La Société protectrice des animaux du Grand Moncton prévoit construire un nouveau refuge de 5,8 millions $ d’ici 2020.

L’actuel édifice de la SPA du Grand Moncton est situé dans le parc industriel Caledonia. L’immeuble construit il y a 35 ans a d’importants problèmes structurels et d’aération. Il ne répond tout simplement plus aux besoins de l’organisme qui a accueilli environ 2100 animaux en 2016.

«C’était un entrepôt et des espaces de bureaux. Seulement la moitié de l’édifice a un système de circulation d’air et le reste est chauffé avec des calorifères à l’eau chaude. La qualité de l’air est donc mauvaise et fait en sorte que les maladies se répandent facilement. Ça cause des problèmes pour le bien-être des animaux et c’est sans compter les problèmes de structure», a expliqué Dave Rogers, directeur général de la SPA du Grand Moncton.
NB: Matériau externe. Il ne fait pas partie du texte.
Inductive result : Type :=
| Deployments (devDevs : slice (ptr DeviceDeployment))
| Deployment (devDev : ptr DeviceDeployment).

(** The nil result of an operation. *)
Definition nil_result (op : operation) : result :=
  match op with
  | OpGetDeployments _ => Deployments None
  | OpGetLatestFinishedDeployment _ => Deployment None
  end.

(** One call of either operation: what it returns, and what it did. *)
Definition invoke (W : @World DeviceDeployment ParsedURL) (c : client) (ctx : Context)
  (tenantID : string) (op : operation) : (result * option error) * list event :=
  match op with
  | OpGetDeployments IDs =>
      let '(r, err, t) := GetDeployments W c ctx tenantID IDs in (Deployments r, err, t)
  | OpGetLatestFinishedDeployment deviceID =>
      let '(r, err, t) := GetLatestFinishedDeployment W c ctx tenantID deviceID in
      (Deployment r, err, t)
  end.

(** The URL text each operation hands to [http.NewRequestWithContext]. *)
Definition GetDeployments_url (W : @World DeviceDeployment ParsedURL) (c : client)
  (tenantID : string) : string :=
  strings_Replace (JoinURL W (urlBase c) urlDeviceDeployments) ":tid" tenantID 1.

Definition GetLatestFinishedDeployment_url (W : @World DeviceDeployment ParsedURL)
  (c : client) (tenantID deviceID : string) : string :=
  strings_Replace
    (strings_Replace (JoinURL W (urlBase c) urlDeviceDeploymentsID) ":tid" tenantID 1)
    ":id" deviceID 1.

(** The query [GetDeployments] encodes, starting from the query [q] the
    URL already has. *)
Definition GetDeployments_query (q : Values) (IDs : list string) : Values :=
  fold_left (fun q id => Values_Add q "id" id) IDs
    (Values_Add (Values_Add q "page" "1") "per_page" (strconv_Itoa (length IDs))).

(** The [Do] calls of a trace, in order. *)
Fixpoint requests (t : list (@event ParsedURL)) : list (@Request ParsedURL) :=
  match t with
  | [] => []
  | EvDo req :: t' => req :: requests t'
  | _ :: t' => requests t'
  end.


End Operations.

(** ** A test double

    A small world to run the client in: URLs are kept as text, deployments
    are numbers, and the server's reply is chosen by the test. *)
Module Mock.

(** Modelled from the spec: [utils.JoinURL] is not under src/; the spec only
    calls it the URL-joining utility that joins the base URL with a path.
    The join puts exactly one slash between the two. *)
Definition JoinURL (base url : string) : string :=
  let url := match url with
             | String "/" rest => rest
             | _ => url
             end in
  let base := if String.eqb (substring (String.length base - 1) 1 base) "/"
              then base else base ++ "/" in
  base ++ url.

(** [stringContainsCTLByte] of net/url. *)
Fixpoint stringContainsCTLByte (s : string) : bool :=
  match s with
  | EmptyString => false
  | String c s' =>
      let b := nat_of_ascii c in
      (b <? 32)%nat || (b =? 127)%nat || stringContainsCTLByte s'
  end.

(** The text before the first [sep], and the text after it. *)
Fixpoint Cut (s : string) (sep : ascii) : string * string :=
  match s with
  | EmptyString => (EmptyString, EmptyString)
  | String c s' =>
      if Ascii.eqb c sep then (EmptyString, s')
      else let '(before, after) := Cut s' sep in (String c before, after)
  end.

(** [url.Parse] refuses a URL with an ASCII control character; the double
    accepts every other text, split at the first question mark. *)
Definition url_Parse (rawURL : string) : error + @URL string :=
  if stringContainsCTLByte rawURL
  then inl (libError "net/url: invalid control character in URL")
  else let '(rest, query) := Cut rawURL "?" in inr (mkURL rest query).

Fixpoint splitOn (s : string) (sep : ascii) : list string :=
  match s with
  | EmptyString => [EmptyString]
  | String c s' =>
      if Ascii.eqb c sep then EmptyString :: splitOn s' sep
      else match splitOn s' sep with
           | [] => [String c EmptyString]
           | h :: t => String c h :: t
           end
  end.

(** [url.ParseQuery] for queries without escapes. *)
Definition url_ParseQuery (query : string) : Values :=
  fold_left (fun m kv =>
               if String.eqb kv "" then m
               else let '(key, value) := Cut kv "=" in Values_Add m key value)
            (splitOn query "&") [].

Definition URL_String (u : @URL string) : string :=
  if String.eqb (RawQuery u) "" then parsed u else parsed u ++ "?" ++ RawQuery u.

(** The decoder knows a handful of bodies. *)
Definition Decode (body : string) : error + slice (ptr nat) :=
  if String.eqb body "null" then inr None
  else if String.eqb body "[]" then inr (Some [])
  else if String.eqb body "[7]" then inr (Some [Some 7])
  else if String.eqb body "[7,3,7]" then inr (Some [Some 7; Some 3; Some 7])
  else inl (libError "invalid character").

(** The world in which the server replies [reply] to every request, at
    time [now]. *)
Definition world (now : Z) (reply : error + Response) : @World nat string :=
  mkWorld JoinURL url_Parse url_ParseQuery URL_String now (fun _ => reply) Decode.

Definition reply (code : Z) (status body : string) : error + Response :=
  inr (mkResponse code status body).

Definition c : client := NewClient "http://localhost:8080".

Definition background : Context := mkContext None.

(** A tenant ID with a line feed in it: its URL does not parse. *)
Definition bad_tenantID : string := String "010" EmptyString.

End Mock.

(** ** What a call asks for *)

Section Asked.

Context {DeviceDeployment : Type} {ParsedURL : Type}.

(** The URL text of either operation. *)
Definition op_url (W : @World DeviceDeployment ParsedURL) (c : client)
  (tenantID : string) (op : operation) : string :=
  match op with
  | OpGetDeployments _ => GetDeployments_url W c tenantID
  | OpGetLatestFinishedDeployment deviceID =>
      GetLatestFinishedDeployment_url W c tenantID deviceID
  end.

(** The query either operation encodes, starting from the query [q] the
    URL already has. *)
Definition op_query (q : Values) (op : operation) : Values :=
  match op with
  | OpGetDeployments IDs => GetDeployments_query q IDs
  | OpGetLatestFinishedDeployment _ => Values_Add (Values_Add q "page" "1") "per_page" "1"
  end.

(** The count check of [GetDeployments]; the other operation has none. *)
Definition too_many (op : operation) : bool :=
  match op with
  | OpGetDeployments IDs => (maxPerPage <? length IDs)%nat
  | OpGetLatestFinishedDeployment _ => false
  end.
La facture des rénovations nécessaires au refuge serait de plusieurs millions de dollars en plus d’engendrer un arrêt temporaire des activités de la SPA. L’organisme ne peut se permettre d’arrêter d’offrir ses services.

«Nous recevons de 100 à 200 animaux par mois. Sans nous, ces animaux seraient errants. Ils seraient dans les rues. Les gens qui ne sont pas capables de prendre soin de leurs animaux nous les amènent pour qu’on leur procure des soins. Ces animaux continueraient de souffrir. Le contrôle des animaux dans le Grand Moncton n’existerait plus», a expliqué M. Rogers.
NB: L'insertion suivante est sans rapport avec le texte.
(** * csaf_aggregator: configuration loading, defaults, validation,
      key cache and HTTP client factory

    A shallow embedding of [cmd/csaf_aggregator/config.go] and the
    properties of its specification.

    Conventions.
    - Go's [int] is modelled by [Z].  The code compares and copies integers
      and never adds or multiplies them, so no wrap-around can occur.
    - A nullable pointer ([*float64], [*bool], [*string], [*crypto.Key])
      and a nullable interface ([error]) are modelled by [option].
    - A [float64] is a primitive binary64 float; the code only copies them.
    - Calls that leave the program ([runtime.NumCPU], [os.Open],
      [crypto.NewKeyFromArmoredReader], [toml.DecodeFile]) are parameters:
      every theorem holds for all of their possible answers. *)

From Stdlib Require Import ZArith String Floats.
From stdpp Require Import base gmap strings list.

Open Scope Z_scope.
L’organisme a déjà entrepris des démarches pour obtenir des fonds des municipalités de Moncton, de Dieppe et de Riverview. Il a aussi reçu un don majeur à titre posthume d’une personne du Grand Moncton. Cet argent a aidé à lancer le projet du nouveau refuge.
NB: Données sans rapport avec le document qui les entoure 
(** [any(keyword in text for keyword in frontend_keywords)] *)
Lemma frontend_match_spec text :
  existsb (λ keyword, str_in keyword text) frontend_keywords = true <->
  exists keyword, keyword ∈ frontend_keywords /\ substring_of keyword text.
Proof.
  rewrite existsb_exists. apply exist_proper; intros keyword.
  by rewrite list_elem_of_In, str_in_spec.
Qed.

(** ** The passing tests *)

Lemma passing_loop_cons i feature rest P0 :
  passing_loop i (feature :: rest) P0 =
  get feature "passes" (JBool false) ≫= λ p,
    passing_loop (i + 1) rest (if truthy p then P0 ∪ {[ i + 1 ]} else P0).
Proof. reflexivity. Qed.

Lemma passing_loop_spec fs : forall i P0 P,
  passing_loop i fs P0 = OK P ->
  forall n, n ∈ P <->
    n ∈ P0 \/
    exists (k : nat) m, fs !! k = Some (JObj m) /\
      truthy (passes_or false m) = true /\ n = i + Z.of_nat k + 1.
Proof.
  induction fs as [|f rest IH]; intros i P0 P.
  - intros [= ->] n. split; [by left|].
    intros [?|(k & m & Hk & _)]; [done | by rewrite lookup_nil in Hk].
  - rewrite passing_loop_cons, bind_OK.
    intros (p & (m & -> & ->)%get_OK & Hrest) n.
    rewrite (IH _ _ _ Hrest n). fold (passes_or false m). split.
    + intros [Hn|(k & m' & Hk & Ht & ->)].
      * destruct (truthy (passes_or false m)) eqn:Ht; [|by left].
        apply elem_of_union in Hn as [?| ->%elem_of_singleton]; [by left|].
        right. exists 0%nat, m. split_and!; [done..|lia].
      * right. exists (S k), m'. split_and!; [done..|lia].
    + intros [Hn|([|k] & m' & Hk & Ht & ->)].
      * left. destruct (truthy _); set_solver.
      * injection Hk as <-. left. rewrite Ht. set_solver by lia.
      * right. exists k, m'. split_and!; [done..|lia].
Qed.

Lemma passing_loop_total fs : forall i P0,
  Forall (λ f, exists m, f = JObj m) fs ->
  exists P, passing_loop i fs P0 = OK P.
Proof.
  induction fs as [|f rest IH]; intros i P0 Hobj; [by eexists|].
  apply Forall_cons in Hobj as [[m ->] Hrest].
  rewrite passing_loop_cons. simpl. by apply IH.
Qed.

Lemma passing_loop_objects fs : forall i P0 P,
  passing_loop i fs P0 = OK P -> Forall (λ f, exists m, f = JObj m) fs.
Proof.
  induction fs as [|f rest IH]; intros i P0 P; [by constructor|].
  rewrite passing_loop_cons, bind_OK.
  intros (p & (m & -> & ->)%get_OK & Hrest). constructor; eauto.
Qed.

(** The passing set of a list of records, whatever the values of the
    [passes] fields: the numbers of the records whose [passes] is
    truthy. *)
Lemma passing_tests_truthy fs P :
  passing_tests (JArr fs) = OK P ->
  forall n, n ∈ P <->
    exists (k : nat) m, fs !! k = Some (JObj m) /\
      truthy (passes_or false m) = true /\ n = Z.of_nat k + 1.
Proof.
  intros H n. unfold passing_tests in H. simpl in H.
  rewrite (passing_loop_spec _ _ _ _ H n). split.
  - intros [?|(k & m & ? & ? & ->)]; [set_solver|]. exists k, m. by rewrite Z.add_0_l.
  - intros (k & m & ? & ? & ->). right. exists k, m. by rewrite Z.add_0_l.
Qed.

Lemma well_typed_passes feature :
  well_typed feature = true -> passes_typed feature = true.
Proof.
  destruct feature as [| | | | | |m]; try done. simpl.
  rewrite !andb_true_iff. intros [[[[Hp _] _] _] _].
  by destruct (m !! "passes") as [[]|].
Qed.

Lemma passes_typed_truthy m dflt :
  passes_typed (JObj m) = true ->
  truthy (passes_or dflt m) = true <->
  m !! "passes" = Some (JBool true) \/ (m !! "passes" = None /\ dflt = true).
Proof.
  unfold passes_typed, passes_or.
  destruct (m !! "passes") as [[| [] | | | | |]|]; simpl; try discriminate;
    intros _; split; try tauto; try naive_solver.
Qed.

(** ** The eligibility filter *)

Section Eligibility.
Variable lower : string -> string.

(** What the loop body has checked when it appends a candidate. *)
Lemma eligible_Some P n feature c :
  eligible lower P n feature = OK (Some c) ->
  exists m s,
    feature = JObj m /\
    truthy (passes_or true m) = false /\
    default (JStr "") (m !! "description") = JStr s /\
    str_in "database" (lower s) = false /\
    str_in "postgresql" (lower s) = false /\
    in_strs (default JNull (m !! "complexity")) ["simple"; "medium"] = true /\
    deps_met (default (JArr []) (m !! "dependencies")) P = OK true /\
    existsb (λ keyword, str_in keyword (lower s)) frontend_keywords = true /\
    c = {| test_num := n;
           description := default (JStr "") (m !! "description");
           complexity := default (JStr "") (m !! "complexity");
           dependencies := default (JArr []) (m !! "dependencies");
           category := default (JStr "") (m !! "category") |}.
Proof.
  unfold eligible.
  intros (p & (m & -> & ->)%get_OK & H)%bind_OK.
  fold (passes_or true m) in H.
  destruct (truthy (passes_or true m)) eqn:Hp; [discriminate|].
  apply bind_OK in H as (d & [= <-] & H).
  apply bind_OK in H as (s' & Hs & H).
  destruct (default (JStr "") (m !! "description")) as [| | | |s| |] eqn:Hd;
    try discriminate.
  injection Hs as <-.
  destruct (str_in "database" (lower s)) eqn:Hdb; [discriminate|].
  destruct (str_in "postgresql" (lower s)) eqn:Hpg; [discriminate|].
  apply bind_OK in H as (cx & [= <-] & H).
  destruct (in_strs _ _) eqn:Hcx; [|discriminate].
  apply bind_OK in H as (deps & [= <-] & H).
  apply bind_OK in H as ([] & Hmet & H); [|discriminate].
  destruct (existsb _ frontend_keywords) eqn:Hkw; [|discriminate].
  injection H as <-. exists m, s. by rewrite Hd.
Qed.

(** The same checks are all the loop body asks for. *)
Lemma eligible_complete P n m s :
  truthy (passes_or true m) = false ->
  default (JStr "") (m !! "description") = JStr s ->
  str_in "database" (lower s) = false ->
  str_in "postgresql" (lower s) = false ->
  in_strs (default JNull (m !! "complexity")) ["simple"; "medium"] = true ->
  deps_met (default (JArr []) (m !! "dependencies")) P = OK true ->
  existsb (λ keyword, str_in keyword (lower s)) frontend_keywords = true ->
  eligible lower P n (JObj m) =
    OK (Some {| test_num := n;
                description := default (JStr "") (m !! "description");
                complexity := default (JStr "") (m !! "complexity");
                dependencies := default (JArr []) (m !! "dependencies");
                category := default (JStr "") (m !! "category") |}).
Proof.
  intros Hp Hd Hdb Hpg Hcx Hmet Hkw.
  unfold eligible, get, mbind, result_mbind, result_bind.
  fold (passes_or true m). rewrite Hp, Hd. simpl str_lower. cbv beta iota.
  by rewrite Hdb, Hpg, Hcx, Hmet, Hkw.
Qed.

Lemma eligible_complexity P n m c :
  eligible lower P n (JObj m) = OK (Some c) ->
  m !! "complexity" = Some (JStr "simple") \/
  m !! "complexity" = Some (JStr "medium").
Proof.
  intros (m' & s & [= <-] & _ & _ & _ & _ & Hcx & _)%eligible_Some.
  destruct (m !! "complexity") as [[| | | |cx| |]|]; try discriminate.
  simpl in Hcx. rewrite orb_false_r, orb_true_iff, !String.eqb_eq in Hcx.
  naive_solver.
Qed.

Lemma candidates_loop_cons P i feature rest acc :
  candidates_loop lower P i (feature :: rest) acc =
  eligible lower P (i + 1) feature ≫= λ r,
    candidates_loop lower P (i + 1) rest
      (match r with Some cand => acc ++ [cand] | None => acc end).
Proof. reflexivity. Qed.

(** The second loop appends, in the order of the input, the candidates
    of the records it runs through; their numbers go up. *)
Lemma candidates_loop_spec P fs : forall i acc cs,
  candidates_loop lower P i fs acc = OK cs ->
  exists new,
    cs = acc ++ new /\
    (forall c, c ∈ new <->
       exists (k : nat) f, fs !! k = Some f /\
         eligible lower P (i + Z.of_nat k + 1) f = OK (Some c)) /\
    StronglySorted Z.lt (test_num <$> new) /\
    Forall (λ c, i < test_num c) new.
Proof.
  induction fs as [|f rest IH]; intros i acc cs.
  - intros [= <-]. exists []. rewrite app_nil_r. split_and!; try by constructor.
    intros c. split; [by intros ?%elem_of_nil|].
    intros (k & f & Hk & _). by rewrite lookup_nil in Hk.
  - rewrite candidates_loop_cons, bind_OK. intros (r & Hr & Hrest).
    apply IH in Hrest as (new & -> & Hnew & Hsorted & Hlt).
    assert (Hshift : forall c, c ∈ new <->
              exists (k : nat) f', (f :: rest) !! S k = Some f' /\
                eligible lower P (i + Z.of_nat (S k) + 1) f' = OK (Some c)).
    { intros c. rewrite Hnew. apply exist_proper; intros k.
      apply exist_proper; intros f'. simpl.
      by replace (i + 1 + Z.of_nat k + 1) with (i + Z.of_nat (S k) + 1) by lia. }
    assert (Hlt' : Forall (λ c, i < test_num c) new).
    { eapply Forall_impl; [exact Hlt|]. simpl. lia. }
    destruct r as [c0|].
    + exists (c0 :: new). rewrite <- app_assoc. split_and!; [done|..].
      * intros c. rewrite elem_of_cons, Hshift. split.
        -- intros [->|(k & f' & ? & ?)]; [|by exists (S k), f'].
           exists 0%nat, f. by rewrite Z.add_0_r.
        -- intros ([|k] & f' & Hk & He); [|right; by exists k, f'].
           left. injection Hk as <-. rewrite Z.add_0_r in He. congruence.
      * apply eligible_Some in Hr as (? & ? & _ & _ & _ & _ & _ & _ & _ & _ & ->).
        rewrite fmap_cons. constructor; [done|].
        apply Forall_fmap. eapply Forall_impl; [exact Hlt|]. done.
      * constructor; [|done].
        apply eligible_Some in Hr as (? & ? & _ & _ & _ & _ & _ & _ & _ & _ & ->).
        simpl. lia.
    + exists new. split_and!; [done| |done..].
      intros c. rewrite Hshift. split.
      * intros (k & f' & ? & ?). by exists (S k), f'.
      * intros ([|k] & f' & Hk & He); [|by exists k, f'].
        injection Hk as <-. rewrite Z.add_0_r in He. congruence.
Qed.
«Nous avons déjà un million de dollars qui nous ont été donnés par une personne qui est décédée. La personne nous a fait don de cet argent pour la construction d’un nouvel édifice. Nous parlons aussi aux trois niveaux de gouvernement pour voir si nous pouvons obtenir leur appui».

Les discussions avec les différents paliers de gouvernement ne sont qu’au point de départ, mais tout semble parti du bon pied.

«Les représentants de gouvernements avec qui nous avons discuté sont très favorables. Je sais qu’il y a sûrement d’autres endroits que le bien-être des animaux où investir de l’argent actuellement, mais ils vont essayer de nous aider du mieux qu’ils le peuvent. Je suis sûr qu’on y arrivera».

Un terrain situé à 500 mètres du refuge actuel a déjà été identifié et des dessins architecturaux ont déjà été réalisés. Tout dépendant des contributions gouvernementales, une campagne de financement pourrait aussi être organisée.